Financially prepping for and successfully navigating through college can be overwhelming and stressful, especially when you consider the high cost of a college education today. Giving yourself a long runway and creating a financial strategy are key from launch prep to graduation.

During my cool conversation with Jessica Johnson, Founder of The Scholarship Academy, she shares lots of great info to help you get started today. As a college student, she was awarded $200,000 in scholarships, which was the inspiration for the work she does for students today via her thriving organization. Curious about how she did it and what she’s learned that can help you? Listen to this entire episode!
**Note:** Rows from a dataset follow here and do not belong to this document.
(** * ESP8266 authentication server: device registry and token path

    A shallow embedding of [models/device.js], [routes/auth.js] and
    [routes/admin.js], and the properties of the credential registry that
    are stated about them.

    The registry is the in-memory object [this.devices]; every operation
    takes the registry and returns the registry it leaves behind.  What the
    code draws from its environment is an argument of the operation that
    draws it: the bytes of [crypto.randomBytes], the clock, the answer of
    the token issuer, [process.env].  [saveDevices] catches its own errors
    and never touches the in-memory registry, so persistence is left out;
    handlers are taken to run one after the other. *)

From Stdlib Require Import NArith ZArith Ascii String List Lia.
From Stdlib.Strings Require Import Byte.
From stdpp Require Import base option list gmap strings.

Local Open Scope N_scope.

(** ** JavaScript data the server manipulates *)

Module Js.

(** A JavaScript string, as the sequence of its code points: case
    mapping works code point by code point, and the characters the code
    tests for are single code points. *)
Abbreviation jsstring := (list N).

Definition str (s : string) : jsstring :=
  List.map N_of_ascii (list_ascii_of_string s).

(** JSON scalars, the values device metadata carries. *)
Inductive value :=
| VNull
| VBool (b : bool)
| VNum (z : Z)
| VStr (s : jsstring).

(** ToBoolean. *)
Definition truthy (v : value) : bool :=
  match v with
  | VNull => false
  | VBool b => b
  | VNum z => negb (z =? 0)%Z
  | VStr s => match s with [] => false | _ => true end
  end.

(** [!s] for an optional string ([undefined] when the field is absent). *)
Definition falsyStr (o : option jsstring) : bool :=
  match o with
  | None => true
  | Some [] => true
  | Some _ => false
  end.

(** [a || b] on optional property reads. *)
Definition orElse (a : option value) (b : value) : value :=
  match a with
  | Some v => if truthy v then v else b
  | None => b
  end.

(** The properties every object literal [{}] inherits from
    [Object.prototype]; each of them reads as a truthy value. *)
Definition protoKeys : list jsstring :=
  List.map str
    [ "constructor"; "__defineGetter__"; "__defineSetter__"; "hasOwnProperty";
      "__lookupGetter__"; "__lookupSetter__"; "isPrototypeOf";
      "propertyIsEnumerable"; "toString"; "valueOf"; "__proto__";
      "toLocaleString" ]%string.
Below are a few key points she shared during our conversation:

  • It’s never too early to put together a competitive application.
  • Give yourself enough runway to secure the finances needed for college.
  • Consider this: What would make a scholarship donor say “Yes, “I’ll give you $1,000, $5,000, $10,000 of my money”?
  • Don’t simply cast a wide net when searching for scholarships.
  • When applying and writing your scholarship essays, start with what makes you stand out.
  • Ask yourself and be prepared to demonstrate in your application, ‘Am I committed to serving others?’
  • Include all scholarship awards received on your resume for possible, future scholarship donors to see, which gets attention and can increase your chances of receiving their scholarship.
  • Consider your gifts, talents and resources when preparing your applications and essays.
  • Create a scholarship profile (helps with branding and bragging), which helps you separate yourself from other applicants.
  • 70% of students in GA who dropped out of college did so over not having as little as $1,500 to pay for tuition; when applying for scholarships, small amounts add up and are just as critical as large amounts.
  • Consider: What about you is memorable after a scholarship reviewer has viewed 100+ applications for the scholarship you’re applying for?
  • Articulate your impact; use relevant action words and numbers to paint a picture of your impact and quantify how you’ve added value before entering college and throughout your college journey.
  • Consider who you are going to be, and what’s the return on investment in the future for the donor as it relates to you and how you’ll make a contribution (donors want to know that their money is going to grow).
  • Your application may be the only thing considered during the review process; be sure your language include the focus of the organization and the scholarship.
  • Spend time researching the donor and scholarship so you can articulate and align your message.
  • Don’t conclude that you don’t have time to apply for scholarships; you have more time than you think. Many students, for example, invest lots of time each day/week on social media; make a priority shift now so you’re not worried about finances throughout your college journey.

Two BIG Myths:

  • Go in blind and apply for everything, apply to all scholarships.
  • Spend most of your application and essay summarizing your sob story and life difficulties in an effort to pull on the heart strings of the reviewers when writing your application essay.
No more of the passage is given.